[[ INFORMATION SHOWN open ]]

(** The bytes that a list of decimal elements denotes between the braces
    of a Go [[]byte] literal: elements end at a comma (the last one may
    have one too), and blanks do not count.  [acc] is the value of the
    digits read of the current element. *)
Fixpoint literalBytes (acc : Z) (text : string) : list byte :=
  match text with
  | EmptyString => []
  | String c text' =>
      match digit c with
      | Some d => literalBytes (10 * acc + d) text'
      | None =>
          if Ascii.eqb c ","
          then adler32.to_byte acc :: literalBytes 0 text'
          else literalBytes acc text'
      end
  end.

(** A source the generator embedded: its path, its virtual path, the
    size [Lstat] reported and the chunks the reads delivered. *)
Record entry : Type := mkentry {
  source : string;
  target : string;
  declared : Z;
  parts : list (list byte)
}.

Definition bytes (e : entry) : list byte := concat e.(parts).

Definition versionOf (e : entry) : string := hex32 (Adler32 (bytes e)).

(** The element of the map literal written for an entry. *)
Definition entryText (e : entry) : string :=
  tab +:+ quote +:+ e.(target) +:+ quote +:+ ": &file{" +:+ nl +:+ tab +:+ tab
  +:+ "contents: []byte{" +:+ byteTable (bytes e)
  +:+ "}," +:+ nl +:+ tab +:+ tab +:+ "version: " +:+ quote +:+ versionOf e
  +:+ quote +:+ "," +:+ nl +:+ tab +:+ "}," +:+ nl.

(** The calls made on the source of an entry: it is opened, read once per
    chunk and once more for the end of the file, and closed. *)
Definition entryEvents (e : entry) : list event :=
  EvOpen e.(source)
  :: replicate (S (length e.(parts))) (EvRead e.(source))
  ++ [EvClose e.(source)].

(** The record of an entry in the registry. *)
Definition entryFile (e : entry) : file :=
  {| path := e.(target); size := e.(declared); version := versionOf e |}.

Definition textOf (es : list entry) : string :=
  foldr (λ e text, entryText e +:+ text) "" es.

Definition eventsOf (es : list entry) : list event :=
  concat (map entryEvents es).

Definition register (m : gmap string file) (es : list entry)
  : gmap string file :=
  foldl (λ m e, <[e.(target) := entryFile e]> m) m es.

(** The entry of the store of the generated package that the element
    written for an entry denotes: its contents are the bytes its table
    denotes.  The virtual path is written between the quotes of a Go
    string literal as it is; the store is given for the paths such a
    literal denotes unchanged. *)
Definition stored (e : entry) : Vfs.file :=
  {| Vfs.contents := literalBytes 0 (byteTable (bytes e));
     Vfs.version := versionOf e |}.


(** The regular files [filepath.Walk] meets below a node, in the order of
    the walk, each with its path, the size [Lstat] reports and what opening
    and reading it gives. *)
#[warnings="-register-all"]
Fixpoint regularData (p : string) (info : node)
  : list (string * (Z * (string + stream))) :=
  match info with
  | Regular size data => [(p, (size, data))]
  | Dir entries =>
      (fix each (es : list (string * node))
         : list (string * (Z * (string + stream))) :=
         match es with
         | [] => []
         | (name, child) :: es' =>
             regularData (filepath.Join [p; name]) child ++ each es'
         end) entries
  | _ => []
  end.

Definition regularDataIn (p : string)
  : list (string * node) → list (string * (Z * (string + stream))) :=
  fix each (es : list (string * node))
    : list (string * (Z * (string + stream))) :=
    match es with
    | [] => []
    | (name, child) :: es' =>
        regularData (filepath.Join [p; name]) child ++ each es'
    end.

(** The entry a regular file met by the walk of [root] gives when it can
    be embedded: its path relative to the root is defined, its size is
    within the bound, and it opens and reads to its end. *)
Definition planned (targetDir root base : string)
    (x : string * (Z * (string + stream))) : option entry :=
  match filepath.Rel root x.1, x.2.2 with
  | inl rel, inr f =>
      if bool_decide (f.(ending) = None ∧ x.2.1 <= maxSize)
      then Some {| source := x.1;
                   target := path.Join [targetDir; base; filepath.ToSlash rel];
                   declared := x.2.1;
                   parts := f.(chunks) |}
      else None
  | _, _ => None
  end.

(** The regular files below a matched source that [Generate] walks. *)
Definition sourceData (fs : string → node) (s : string)
  : list (string * (Z * (string + stream))) :=
  match Stat (fs s) with
  | Regular _ _ | Dir _ | DirUnreadable _ => regularData s (fs s)
  | _ => []
  end.

Definition planOfSources (fs : string → node) (targetDir : string)
    (srcs : list string) : list (option entry) :=
  concat (map (λ s, map (planned targetDir s (filepath.Base s))
                      (sourceData fs s)) srcs).

(** What a run on the mappings embeds, in order. *)
Definition planOf (fs : string → node) (ms : list mapping)
  : list (option entry) :=
  concat (map (λ m, planOfSources fs m.(targetDir) m.(src)) ms).

(** From [s] to [s'], the entries [es] were embedded through the buffer
    writer: their text was written, their sources were read, and they were
    registered under paths that were free. *)
Definition embeds (s : proc buffer) (es : list entry) (s' : proc buffer)
  : Prop :=
  (∃ out, s.(self).(w) = Some out
          ∧ s'.(self).(w) = Some (out +:+ textOf es))
  ∧ s'.(trace) = s.(trace) ++ eventsOf es
  ∧ s'.(self).(processed) = register s.(self).(processed) es
  ∧ s'.(self).(mappings) = s.(self).(mappings)
  ∧ s'.(self).(pkgName) = s.(self).(pkgName)
  ∧ NoDup (map target es)
  ∧ Forall (λ e, s.(self).(processed) !! e.(target) = None) es.

End ArtifactText.

(** The process after the events [evs] and writes that left the writer as
    [wr]. *)
Definition emitted {W : Type} (s : Gen.proc W) (wr : W)
    (evs : list Gen.event) : Gen.proc W :=
  {| Gen.self := {| Gen.mappings := s.(Gen.self).(Gen.mappings);
                    Gen.w := Some wr;
                    Gen.pkgName := s.(Gen.self).(Gen.pkgName);
                    Gen.processed := s.(Gen.self).(Gen.processed) |};
     Gen.stdout := s.(Gen.stdout);
     Gen.trace := s.(Gen.trace) ++ evs |}.

(** ** Invariants of a run *)

Section RunInvariants.

Import Gen Spec.

Context {W : Type}.

(** A record [r] of the registry at the key [t] is in order: it carries
    its key; the key is the join of one of the target directories [D] with
    a base name and a relative path; in a dry run the version is empty,
    otherwise the size is within the bound and the version is the
    rendering of a checksum. *)
Definition record_ok (D : string → Prop) (dry : bool) (t : string)
    (r : file) : Prop :=
  r.(path) = t
  ∧ (∃ targetDir base rel,
       D targetDir ∧ t = path.Join [targetDir; base; rel])
  ∧ if dry then r.(version) = ""
    else r.(size) <= maxSize ∧ ∃ bs, r.(version) = hex32 (Adler32 bs).
(** The body of the [try] block of [init]: the four stages in
    order, two seconds apart, each result stored as it arrives. *)
Definition stages : M St unit :=
  here <- gets (fun s => currentLocation (app s)) ;;
  dest <- gets (fun s => destinationCoord (app s)) ;;
  score <- io (Service.analyzeRouteSafety env "Chelsea District") ;;
  setSafetyScore score ;;
  io (sleep 2000%Q) ;;
  zones <- io (Service.getThreatZones env (fst here) (snd here)) ;;
  setThreatZones zones ;;
  io (sleep 2000%Q) ;;
  route <- io (Service.generateSafeRoute env here dest) ;;
  setSafeRoute route ;;
  io (sleep 2000%Q) ;;
  trend <- io (Service.getRiskTrend env (fst here) (snd here)) ;;
  setRiskTrend trend.

Definition init : M St unit :=
  setIsLoading true ;;
  setIsRateLimited false ;;
  try_finally
    (try_catch stages
       (fun err =>
          io (console_log (ErrorInitialization err)) ;;
          if mentions429 err then setIsRateLimited true else ret tt))
    (setIsLoading false).

(** ** Chat adapter *)

Definition busy_reply : string :=
  "Service busy. I'm still watching your route locally.".
Definition weak_reply : string :=
  "Signal weak, but SOS links are active.".

Definition handleSendMessage : M St unit :=
  input <- gets (fun s => chatInput (app s)) ;;
  if negb (Js.truthy (Js.trim input)) then ret tt
  else
    current <- gets (fun s => chatInstance (app s)) ;;
    chat <- match current with
            | Some c => ret c
            | None =>
                c <- io (Service.createSafetyChat) ;;
                setChatInstance (Some c) ;;
                ret c
            end ;;
    let userMsg := input in
    setChatInput EmptyString ;;
    pushChatMessage (mkMsg user (Some userMsg)) ;;
    try_catch
      (response <- io (Service.sendMessage env chat userMsg) ;;
       pushChatMessage (mkMsg model (text response)))
      (fun err =>
         if mentions429 err
         then pushChatMessage (mkMsg model (Some busy_reply))
         else pushChatMessage (mkMsg model (Some weak_reply))).

(** One turn of the chat panel: the user types [t] and sends. *)
Definition sendTurn (t : string) : M St unit :=
  setChatInput t ;; handleSendMessage.

(** Turns sent one after the other, each awaited; an exception ends
    the sequence. *)
Fixpoint sendTurns (ts : list string) : M St unit :=
  match ts with
  | [] => ret tt
  | t :: rest => sendTurn t ;; sendTurns rest
  end.

End Orchestrator.

End App.

(* ================================================================== *)
(** * The mapping view service (Leaflet) *)
(* ================================================================== *)

(** A layer object is known by its identity, a [Handle] drawn from an
    allocation counter.  A map holds the layers currently added to it,
    in the order they were added. *)
Module Leaflet.

Abbreviation Handle := nat (only parsing).

(** [L.divIcon({className, html, iconSize, iconAnchor})]; [html]
    keeps the interpolated fragments of the template, the rest of the
    markup being constant. *)
Record Icon : Type := mkIcon {
  className : string;
  html : list string;
  iconSize : Z * Z;
  iconAnchor : Z * Z
}.

(** Path options; a field the call site leaves out is [None]. *)
Record PathOptions : Type := mkPath {
  color : string;
  fillColor : option string;
  fillOpacity : option Q;
  weight : Q;
  opacity : option Q;
  lineJoin : option string;
  lineCap : option string;
  dashArray : option string
}.

Inductive Layer : Type :=
| TileLayer (url : string)
| Marker (latlng : LatLng) (icon : Icon)
| Polyline (latlngs : list LatLng) (options : PathOptions)
| Circle (center : LatLng) (radius : Q) (options : PathOptions).

Record LMap : Type := mkMap {
  layers : list (Handle * Layer);
  view_center : LatLng;
  view_zoom : Q
}.

Definition with_layers (ls : list (Handle * Layer)) (m : LMap) : LMap :=
  {| layers := ls; view_center := view_center m; view_zoom := view_zoom m |}.

(** [layer.addTo(map)] for a layer object that was just created. *)
Definition addLayer (h : Handle) (l : Layer) (m : LMap) : LMap :=
  with_layers (layers m ++ [(h, l)]) m.

(** [map.removeLayer(layer)]; nothing happens when the layer is not on
    the map. *)
Definition removeLayer (h : Handle) (m : LMap) : LMap :=
  with_layers (filter (fun e => negb (fst e =? h)%nat) (layers m)) m.

(** [marker.setLatLng(pos)], seen from the map the marker is on. *)
Definition setLatLng (h : Handle) (pos : LatLng) (m : LMap) : LMap :=
  with_layers
    (map (fun e =>
            if (fst e =? h)%nat then
              match snd e with
              | Marker _ icon => (fst e, Marker pos icon)
              | _ => e
              end
            else e)
         (layers m)) m.

Definition is_marker (l : Layer) : bool :=
  match l with Marker _ _ => true | _ => false end.
Definition is_polyline (l : Layer) : bool :=
  match l with Polyline _ _ => true | _ => false end.
Definition is_circle (l : Layer) : bool :=
  match l with Circle _ _ _ => true | _ => false end.

(** The layers of one kind on a map, with their handles. *)
Definition of_kind (k : Layer -> bool) (m : LMap) : list (Handle * Layer) :=
  filter (fun e => k (snd e)) (layers m).

Definition tiles_url : string :=
  "https://{s}.tile.basemaps.cartocdn.com/dark_all/{z}/{x}/{y}{r}.png".

End Leaflet.

(** The [ThreatZone] interface of types.ts; [intensity] is the string
    the code compares with ['High'] and ['Medium']. *)
Record ThreatZone : Type := mkZone {
  zone_id : string;
  zone_lat : Q;
  zone_lng : Q;
  zone_radius : Q;
  intensity : string;
  reason : string
}.

(* ================================================================== *)
(** * components/MapComponent.tsx: the React view reconciler *)
(* ================================================================== *)

Module MapComponent.

Import Leaflet.
Local Open Scope string_scope.

(** The props after their defaults were applied. *)
Record Props : Type := mkProps {
  center : LatLng;
  destination : option LatLng;
  routePoints : list LatLng;
  zoom : Q;
  threatZones : list ThreatZone;
  showThreats : bool;
  safetyScore : Q;
  isDistress : bool
}.

(** The four refs that survive between renders, and the allocation
    counter of layer objects. *)
Record Refs : Type := mkRefs {
  next : Handle;
  leafletMap : option LMap;
  userMarkerRef : option Handle;
  routeLayerRef : option Handle;
  threatLayersRef : list Handle
}.

Definition mounted : Refs :=
  {| next := 0; leafletMap := None; userMarkerRef := None;
     routeLayerRef := None; threatLayersRef := [] |}.

Definition userIcon (isDistress : bool) : Icon :=
  {| className := "custom-user-icon";
     html := [ if isDistress then "bg-red-500/40 animate-ping"
               else "bg-pink-500/30 animate-pulse";
               if isDistress then "bg-red-600" else "bg-pink-500" ];
     iconSize := (48, 48)%Z;
     iconAnchor := (24, 24)%Z |}.

Definition routeOptions (isDistress : bool) : PathOptions :=
  let routeColor := if isDistress then "#ef4444" else "#ff007f" in
  {| color := routeColor;
     fillColor := None;
     fillOpacity := None;
     weight := 7%Q;
     opacity := Some (9 # 10)%Q;
     lineJoin := Some "round";
     lineCap := Some "round";
     dashArray := Some (if isDistress then "1, 10" else EmptyString) |}.

Definition zoneColor (zone : ThreatZone) : string :=
  if String.eqb (intensity zone) "High" then "#ef4444"
  else if String.eqb (intensity zone) "Medium" then "#f59e0b"
  else "#3b82f6".

Definition zoneOptions (zone : ThreatZone) : PathOptions :=
  let color := zoneColor zone in
  {| color := color;
     fillColor := Some color;
     fillOpacity := Some (15 # 100)%Q;
     weight := 2%Q;
     opacity := None;
     lineJoin := None;
     lineCap := None;
     dashArray := Some "5, 10" |}.

Definition zoneCircle (zone : ThreatZone) : Layer :=
  Circle (zone_lat zone, zone_lng zone) (zone_radius zone)
         (zoneOptions zone).

(** The points the route line is drawn from:
[[
 routePoints.length > 0 ? routePoints
                        : (destination ? [center, destination] : [])
]] *)
Definition effectivePoints (p : Props) : list LatLng :=
  match routePoints p with
  | _ :: _ => routePoints p
  | [] =>
      match destination p with
      | Some d => [center p; d]
      | None => []
      end
  end.

Section Effect.

(** [window.L] is defined; [mapRef.current] is attached. *)
Variable L_loaded : bool.
Variable container : bool.
Variable p : Props.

[[ INFORMATION SHOWN closed ]]

§ **TASK GOAL**
Wherever the string "bound" appears in a line of the records, copy that line.

§ **TASK ANSWER**
    within the bound, and it opens and reads to its end. *)
    otherwise the size is within the bound and the version is the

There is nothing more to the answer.